Update Causes Synchronization Issues
The problem arises when applications use the Active Directory (DirSync) control for on-premises Active Directory Domain Services (AD DS), resulting in incomplete synchronization. The issue affects Windows Server 2025 following the September 2025 security update or subsequent updates. Microsoft reported the problem in an advisory notice titled "Directory synchronization fails for AD security groups exceeding 10,000 members." The exact number of affected users is currently unknown.
Proposed Workaround from Microsoft
While a permanent fix is in development, Microsoft has offered a workaround involving registry modification. Users can disable the changes made by the recent update by adjusting a specific registry key.
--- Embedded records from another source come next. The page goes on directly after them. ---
(* ===== verification/Filterx.v ===== *)
(** * Filterx: filters, sorts and cursors of list queries ([internal/filterx])

    A [Registry] is the allowlist of a view: callers name columns, operators
    and values, the registry gives the conditions.  A condition is kept as
    the tree of squirrel's builders that the code makes ([Sqlizer]); [eval]
    gives it SQL's meaning on a row, in three-valued logic ([None] is
    NULL).  A row is whatever the view selects from: [col] evaluates the SQL
    expressions the registry names, [sub] the rows of a correlated subquery.

    The text of a cursor is written and read by [encoding/json] and
    [encoding/base64]: the class [TokenCodec] states that they are inverse to
    each other on what [EncodeCursor] writes. *)

From S2P Require Import Prelude GoLib Compare Like Schema Store.

Local Open Scope string_scope.
Local Open Scope Z_scope.

(** ** Values and columns *)

(** A bound parameter or a column's value: [nil], [int64], [time.Time],
    [string]. *)
Inductive value := VNull | VInt (n : Z) | VTime (t : time) | VString (s : string).

#[export] Instance value_eq_dec : EqDecision value.
Proof. solve_decision. Defined.

Inductive ValueKind := KindString | KindInt | KindTime.

#[export] Instance ValueKind_eq_dec : EqDecision ValueKind.
Proof. solve_decision. Defined.

Record SortSpec := mkSortSpec { SortSpec_Expr : string; SortSpec_Kind : ValueKind; SortSpec_Nullable : bool }.

Inductive Operator := OpIn | OpNotIn | OpContains | OpNotContains | OpIsNull | OpNotNull.

#[export] Instance Operator_eq_dec : EqDecision Operator.
Proof. solve_decision. Defined.

Definition ParseOperator (s : string) : result Operator :=
  if bool_decide (s = "") || bool_decide (s = "in") then Ok OpIn
  else if bool_decide (s = "not_in") then Ok OpNotIn
  else if bool_decide (s = "contains") then Ok OpContains
  else if bool_decide (s = "not_contains") then Ok OpNotContains
  else if bool_decide (s = "is_null") then Ok OpIsNull
  else if bool_decide (s = "not_null") then Ok OpNotNull
  else Err ErrInvalidFilter.

Record Relational := mkRelational { Relational_Correlated : string; Relational_ValueCol : string }.

Record ColumnSpec := mkColumnSpec {
  ColumnSpec_Expr : string;
  ColumnSpec_Nullable : bool;
  ColumnSpec_Rel : option Relational;
  ColumnSpec_Ops : list Operator;
}.

Definition allows (s : ColumnSpec) (op : Operator) : bool := bool_decide (op ∈ ColumnSpec_Ops s).

Record Filter := mkFilter { Filter_Column : string; Filter_Op : Operator; Filter_Values : list value }.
The registry path to modify is: Computer\HKEY_LOCAL_MACHINE\SYSTEM\CurrentControlSet\Policies\Microsoft\FeatureManagement\Overrides, with the name: 2362988687, type: REG_DWORD, and value: 0. Microsoft cautions that editing the registry can lead to serious issues.
Future Fixes and Recommendations
Microsoft has acknowledged the issue in the Known Issues section of the security update and assures users that a comprehensive fix will be delivered soon. Meanwhile, affected customers may use the registry modification as a temporary solution but should be careful to back up their systems to avoid further complications. The company is actively working on resolving this issue to prevent further disruption for Active Directory users.